Distribution contracts with large pharmacies are a start. But what about drugstore deserts where low-income people can no longer fill a prescription, let alone get a shot, within a mile of their home? We also can’t forget the small neighborhood pharmacies that can provide vaccines and culturally organized information in languages relevant to the communities they serve. We need to bring more mobile vaccination units directly to places where residents have limited access to transport. We need to tap into the strong network of local churches, schools and businesses in our communities to serve as both immunization sites and reliable sources of up-to-date, evidence-based information. We need to encourage family members to encourage each other. We everywhere face the reluctance to immunize by delivering a realistic message about the protection that comes from community coverage: We get the vaccine for ourselves and our communities. Hurry up.
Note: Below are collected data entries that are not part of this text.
(** * Smart Summarizer: the transcript pipeline of [main.py], embedded and verified

    The development follows [src/main.py].  Python values are modelled as the
    code uses them:

    - a [str] is a [string] whose characters are code points below 256;
      [strip], [lower], [splitlines] and the regular expressions are written
      out for those code points;
    - an [int] is a [Z]; [len] returns a [Z];
    - a field of yt-dlp's info dict may be missing, may be [None], or holds
      a value of the type yt-dlp documents for it: a [str] for the title, the
      description, the uploader and the upload date, an [int] for the view
      count, an [int] or a [float] for the duration;
    - a [dict] whose iteration order matters is an association list with
      distinct keys, in insertion order;
    - everything the program reaches outside itself (the transcript API,
      yt-dlp, [requests], the clock, the generative model, [json.loads],
      [urljoin]) is a field of a [World]; a call is recorded in the history of
      events and its answer may depend on that history;
    - a function that logs, calls out or raises is a computation in the monad
      [M]: it takes the history and returns a result (a value or a raised
      exception) and the extended history, newest event first;
    - a loop with [break], [continue] and [return] is a recursive function
      over the list it iterates, its body returning a [flow];
    - clock readings are rationals; log lines are given without their
      decorative non-ASCII glyphs, and printing one is taken not to raise;
      the wording of the prompts is abstracted into the constructors of
      [Prompt]; [format_summary_output] is taken as given, a function that
      returns, since nothing proved here depends on what it returns; so is
      the construction of the model object at line 441. *)

From Stdlib Require Import String Ascii List ZArith QArith Bool Lia Arith.
From Stdlib Require Import DecimalString.
Import ListNotations.
Local Open Scope string_scope.
Local Open Scope Z_scope.
(** * Judge Panel evaluation engine: a shallow embedding

    Embeds [core/judge_panel.py] and the three judges of [core/judges/]
    and proves the panel's consensus, vote, agreement and error
    behaviour.

    Numbers.  Python floats are embedded as exact numbers: rationals [Q]
    wherever the code only adds, subtracts, multiplies, divides, compares
    or sorts, and reals [R] for the two places where a square root is
    taken ([statistics.stdev] and [** 0.5]).  Rounding, overflow, NaN and
    infinities are outside that embedding: it says what the panel
    computes, not to which double a result rounds nor what happens when
    a result leaves the range of doubles.  Where the range decides
    whether a call returns, the code is embedded once more over IEEE
    doubles ([Binary64], for [_pearson_correlation]).

    Types.  The panel is embedded on results of the declared types
    (winner and provider names are strings), and once more on the
    decoded values a judge really stores ([Decoded]), where a winner can
    be any JSON value.

    Exceptions.  A Python call either returns or raises; [result] makes
    that explicit and [x <- c ;; k] sequences calls the way statements
    follow one another in the source.

    Dictionaries.  A Python [dict] keeps its keys in insertion order, and
    the panel depends on that order (arrival order of the judges, first
    seen winner); [Dict] is an association list with that behaviour. *)

From Stdlib Require Import String Ascii.
From Stdlib Require Import List Bool Arith ZArith Lia.
From Stdlib Require Import QArith Reals Qreals Lra Lqa.
From Stdlib Require Import Permutation Sorted.
From Stdlib Require Floats.
Import ListNotations.
(** * ddbstore: a gorilla/sessions store backed by DynamoDB

    A shallow embedding of [store.go] and [constants.go].  The Go methods of
    [*DdbStore] become functions in a small state-and-panic monad over a
    [World] that holds what the Go code reaches through pointers and
    through the operating system: the heap cells of [*sessions.Options], the
    wall clock, the system's random source, the DynamoDB backend, and the
    trace of the backend operations issued so far.

    The DynamoDB client, the securecookie codecs and the configuration loader
    are dependencies of the repository, not part of it: they are taken as an
    interface ([Deps]), and every statement about the store's own control
    flow is proved for an arbitrary implementation of that interface.  An
    in-memory table service ([MemDB]) with scripted faults gives a concrete
    implementation to run the store on. *)

From Stdlib Require Import ZArith Ascii String List Lia.
From stdpp Require Import base option gmap strings list fin_maps pretty.

Set Warnings "-register-all".

Local Open Scope string_scope.
Local Open Scope list_scope.
Local Open Scope Z_scope.

(** ** Errors and panics *)

(** Go [error] values.  [OperationError] stands for the wrappers of the AWS
    SDK (and [fmt.Errorf] with [%w]), whose [Unwrap] gives the inner error;
    [MultiError] is securecookie's list of codec errors, which does not
    unwrap. *)
Inductive error : Type :=
| ErrorString (msg : string)
| ResourceNotFoundException (msg : string)
| OperationError (operation : string) (inner : error)
| MultiError (errs : list error).

(** [errors.As(err, &temp)] with [temp : *types.ResourceNotFoundException]:
    walks the [Unwrap] chain. *)
Fixpoint errorsAsResourceNotFound (err : error) : bool :=
  match err with
  | ResourceNotFoundException _ => true
  | OperationError _ inner => errorsAsResourceNotFound inner
  | ErrorString _ | MultiError _ => false
  end.

(** Run-time panics the store can raise. *)
Inductive panic : Type :=
| NilDereference      (* invalid memory address or nil pointer dereference *)
| TypeAssertion.      (* interface conversion: x.(T) on another dynamic type *)

(** ** constants.go *)

Definition dynamodbUuidColumnName : string := "uuid".
Definition dynamodbExpirationColumnName : string := "expiration".
Definition dynamodbDataColumnName : string := "data".

(** [time.Duration] counts nanoseconds. *)
Definition Nanosecond : Z := 1.
Definition Second : Z := 1000000000 * Nanosecond.
Definition Minute : Z := 60 * Second.

Definition expiryTime : Z := 60 * Minute.
(** * A shallow embedding of the devpath-cli analysis pipeline

    The embedded code:
    - [utils/tech-detector.js] (detectLanguages, detectFrameworks, detectTools)
      and [utils/code-quality.js] (analyzeCodeQuality and its checks);
    - [services/aws-recommender.js]: analyzeProject, checkIfWsl, convertPath,
      scanDirectory, getAwsRecommendations, identifyProjectCharacteristics,
      recommendAwsServices, and the second analyzer (analyzeProject with
      getLanguageNameFromExtension, detectFrameworksFromFiles,
      detectDatabaseTech, detectFrameworks, detectTools, analyzeCodeQuality);
    - [commands/aws-services.js]: the listing of the recommendations;
    - [services/analyzer.js]: analyzeStructure.

    Strings are Rocq [string]s of ASCII characters.  Node's [path] module is
    the POSIX one (the host the code runs on under WSL or Linux), except in
    [convertPath], whose host may also be Windows, with [path.win32]. *)

From Stdlib Require Import String Ascii List Bool Arith Lia ZArith.
From Stdlib Require Import Sorting.Permutation Sorting.Sorted.
Import ListNotations.
Open Scope string_scope.
Open Scope list_scope.
Open Scope nat_scope.

(* ================================================================= *)
(** ** Strings: the few JavaScript string methods the code uses *)

Module JsString.

Definition chars (s : string) : list ascii := list_ascii_of_string s.
Definition of_chars (l : list ascii) : string := string_of_list_ascii l.

(** [String.prototype.toLowerCase] on ASCII. *)
Definition lower_char (c : ascii) : ascii :=
  let n := nat_of_ascii c in
  if (65 <=? n) && (n <=? 90) then ascii_of_nat (n + 32) else c.

Definition upper_char (c : ascii) : ascii :=
  let n := nat_of_ascii c in
  if (97 <=? n) && (n <=? 122) then ascii_of_nat (n - 32) else c.

Fixpoint toLowerCase (s : string) : string :=
  match s with
  | EmptyString => EmptyString
  | String c r => String (lower_char c) (toLowerCase r)
  end.

(** [s.startsWith(p)]. *)
Fixpoint startsWith (s p : string) : bool :=
  match p, s with
  | EmptyString, _ => true
  | String c p', String d s' => Ascii.eqb c d && startsWith s' p'
  | String _ _, EmptyString => false
  end.

(** [s.includes(p)]. *)
Fixpoint includes (s p : string) : bool :=
  startsWith s p ||
  match s with
  | EmptyString => false
  | String _ s' => includes s' p
  end.

(** [s.endsWith(p)]. *)
Definition endsWith (s p : string) : bool :=
  startsWith (of_chars (rev (chars s))) (of_chars (rev (chars p))).

(** [s.replace(/c/g, d)]. *)
Fixpoint replace_all (c d : ascii) (s : string) : string :=
  match s with
  | EmptyString => EmptyString
  | String x r => String (if Ascii.eqb x c then d else x) (replace_all c d r)
  end.

(** [s.split(sep)] for a one-character separator. *)
Fixpoint split (sep : ascii) (s : string) : list string :=
  match s with
  | EmptyString => [EmptyString]
  | String c r =>
      if Ascii.eqb c sep then EmptyString :: split sep r
      else match split sep r with
           | w :: ws => String c w :: ws
           | [] => [String c EmptyString]
           end
  end.

(** [s.substring(n)] and [s.slice(a, b)]. *)
Definition drop (n : nat) (s : string) : string := of_chars (skipn n (chars s)).
Definition slice (a b : nat) (s : string) : string := substring a (b - a) s.

End JsString.

Definition slash : ascii := "/".
Definition dot : ascii := ".".
Definition backslash : ascii := "\".
Definition newline : ascii := "010".

(* ================================================================= *)
(** ** Node's [path] module (POSIX) *)

Module NodePath.
Import JsString.
(** X12. For a swizzle that names each of the four channels once,
    [util_format_unswizzle_4f] undoes [pipe_swizzle_4f] and
    [pipe_swizzle_4f] undoes [util_format_unswizzle_4f], whatever the
    destination arrays held. *)
Theorem util_format_unswizzle_4f_roundtrip (d t src : vec4 Z) (swz : vec4 N) :
  swizzle_is_permutation swz = true ->
  util_format_unswizzle_4f d (pipe_swizzle_4f t src swz) swz = src /\
  pipe_swizzle_4f t (util_format_unswizzle_4f d src swz) swz = src.
Proof.
  intros Hp. pose proof (swizzle_is_permutation_cases swz Hp) as Hcases.
  split; apply vec4_ext; intros c Hc.
  - destruct (Hcases c Hc) as [_ [i [Hi [Ei Huniq]]]].
    assert (Hat : forall k, (k < 4)%N ->
                            at4 (pipe_swizzle_4f t src swz) k = at4 src (at4 swz k)).
    { intros k Hk. rewrite pipe_swizzle_4f_at by assumption.
      destruct (Hcases k Hk) as [Hlt _]. unfold PIPE_SWIZZLE_W.
      replace (at4 swz k <=? 3)%N with true by (symmetry; apply N.leb_le; lia).
      reflexivity. }
    rewrite (util_format_unswizzle_4f_named d (pipe_swizzle_4f t src swz) swz c i Hc Hi Ei).
    + rewrite Hat by assumption. now rewrite Ei.
    + intros j Hj Ej. specialize (Huniq j (proj2 Hj) Ej). lia.
  - rewrite pipe_swizzle_4f_at by assumption.
    destruct (Hcases c Hc) as [Hlt _]. unfold PIPE_SWIZZLE_W.
    replace (at4 swz c <=? 3)%N with true by (symmetry; apply N.leb_le; lia).
    destruct (Hcases _ Hlt) as [_ [i [Hi [Ei Huniq]]]].
    assert (i = c) by (symmetry; apply Huniq; [assumption | reflexivity]). subst i.
    apply (util_format_unswizzle_4f_named d src swz (at4 swz c) c Hlt Hc eq_refl).
    intros j Hj Ej. specialize (Huniq j (proj2 Hj) Ej). lia.
Qed.
(** X9.  The tokenizer reads back a command line of plain tokens.
    For distinct keys other than [__proto__] and values, none of them
    empty or holding a space, an [=] or (for the values) a quote
    character, the arguments parsed from [memory k1=v1 k2=v2 ...] have
    each key as a property of their own with its value, and no other
    property of their own.  No command at all gives them a property
    [__proto__]. *)
Theorem tokenizer_reads_back_plain_tokens (l : list (string * string)) :
  Forall (fun kv => plain_token kv = true) l ->
  List.NoDup (map fst l) ->
  (forall k v, In (k, v) l ->
     obj_get k (parse_memory_command ("memory " +:+ render_tokens l)) = Some (VStr v))
  /\ (forall k, ~ In k (map fst l) ->
        obj_get k (parse_memory_command ("memory " +:+ render_tokens l)) = None)
  /\ (forall command, obj_get "__proto__" (parse_memory_command command) = None).
Proof.
  intros Hall Hnd. rewrite (parse_rendered l Hall Hnd).
  assert (Hkeys : keys (map (fun kv => (fst kv, VStr (snd kv))) l) = map fst l).
  { unfold keys. rewrite map_map. reflexivity. }
  split; [|split].
  - intros k v Hin. apply obj_get_in; [now rewrite Hkeys|].
    apply in_map_iff. now exists (k, v).
  - intros k Hk. apply obj_get_absent. now rewrite Hkeys.
  - intros command. unfold parse_memory_command. now apply parse_parts_no_proto.
Qed.

Lemma tokenizer_reads_back_plain_tokens_witness :
  obj_get "ruleId"
    (parse_memory_command
       ("memory " +:+ render_tokens [("action", "remove"); ("ruleId", "3")]))
  = Some (VStr "3").
Proof.
  apply (proj1 (tokenizer_reads_back_plain_tokens
                  [("action", "remove"); ("ruleId", "3")]
                  ltac:(repeat constructor)
                  ltac:(repeat constructor; simpl; intuition discriminate))).
  right. now left.
Defined.

(** A token whose key is [__proto__] leaves no trace, and neither does
    one behind it depend on it. *)
Example proto_token_is_dropped :
  parse_memory_command "memory __proto__=x action=list" = [("action", VStr "list")].
Proof. reflexivity. Qed.

(** ** An index given as text *)

(** A string of digits has no other character. *)
Lemma digits_have_no_other (c : ascii) (s : string) (acc n : N) :
  digit_of c = None -> digits_from acc s = Some n ->
  Js.includes s (String c EmptyString) = false.
Proof.
  intros Hc. revert acc. induction s as [|a s IH]; intros acc; [reflexivity|].
  cbn [digits_from]. destruct (digit_of a) as [d|] eqn:Ha; [|discriminate].
  intros H. rewrite includes_char_cons, (IH _ H), orb_false_r.
  apply Ascii.eqb_neq. intros ->. congruence.
Qed.

Lemma pretty_is_plain (n : N) : plain_value (pretty n) = true.
Proof.
  pose proof (digits_of_pretty n) as Hd.
  unfold plain_value, plain_text, double_quote.
  change " " with (String " " EmptyString).
  change "=" with (String "=" EmptyString).
  change "'" with (String "'" EmptyString).
  rewrite (digits_have_no_other " " _ _ _ eq_refl Hd),
          (digits_have_no_other "=" _ _ _ eq_refl Hd),
          (digits_have_no_other "'" _ _ _ eq_refl Hd),
          (digits_have_no_other "034" _ _ _ eq_refl Hd).
  cbn [negb andb].
  rewrite !andb_true_r. apply negb_true_iff, String.eqb_neq.
  intros E. rewrite E in Hd. cbn in Hd.
  unfold pretty, pretty_N in E. destruct (decide (n = 0%N)); [discriminate|].
  congruence.
Qed.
As we see mutant strains emerging, now is the time to be vigilant. Recently we have seen the emergence of the B.1.617.2 Delta variant, which scientists believe to be more transmissible and potentially cause more serious disease, and now Delta Plus is starting to worry experts. The slower the pace of vaccination at home and abroad, the more likely we are to see new, life-threatening variants emerge. The pandemic will not be over until all eligible people are vaccinated.
Bernadette Boden-Albala, DrPH, MPH, is Director of the UC Irvine Program in Public Health and Founding Dean of the future UC Irvine School of Population and Public Health.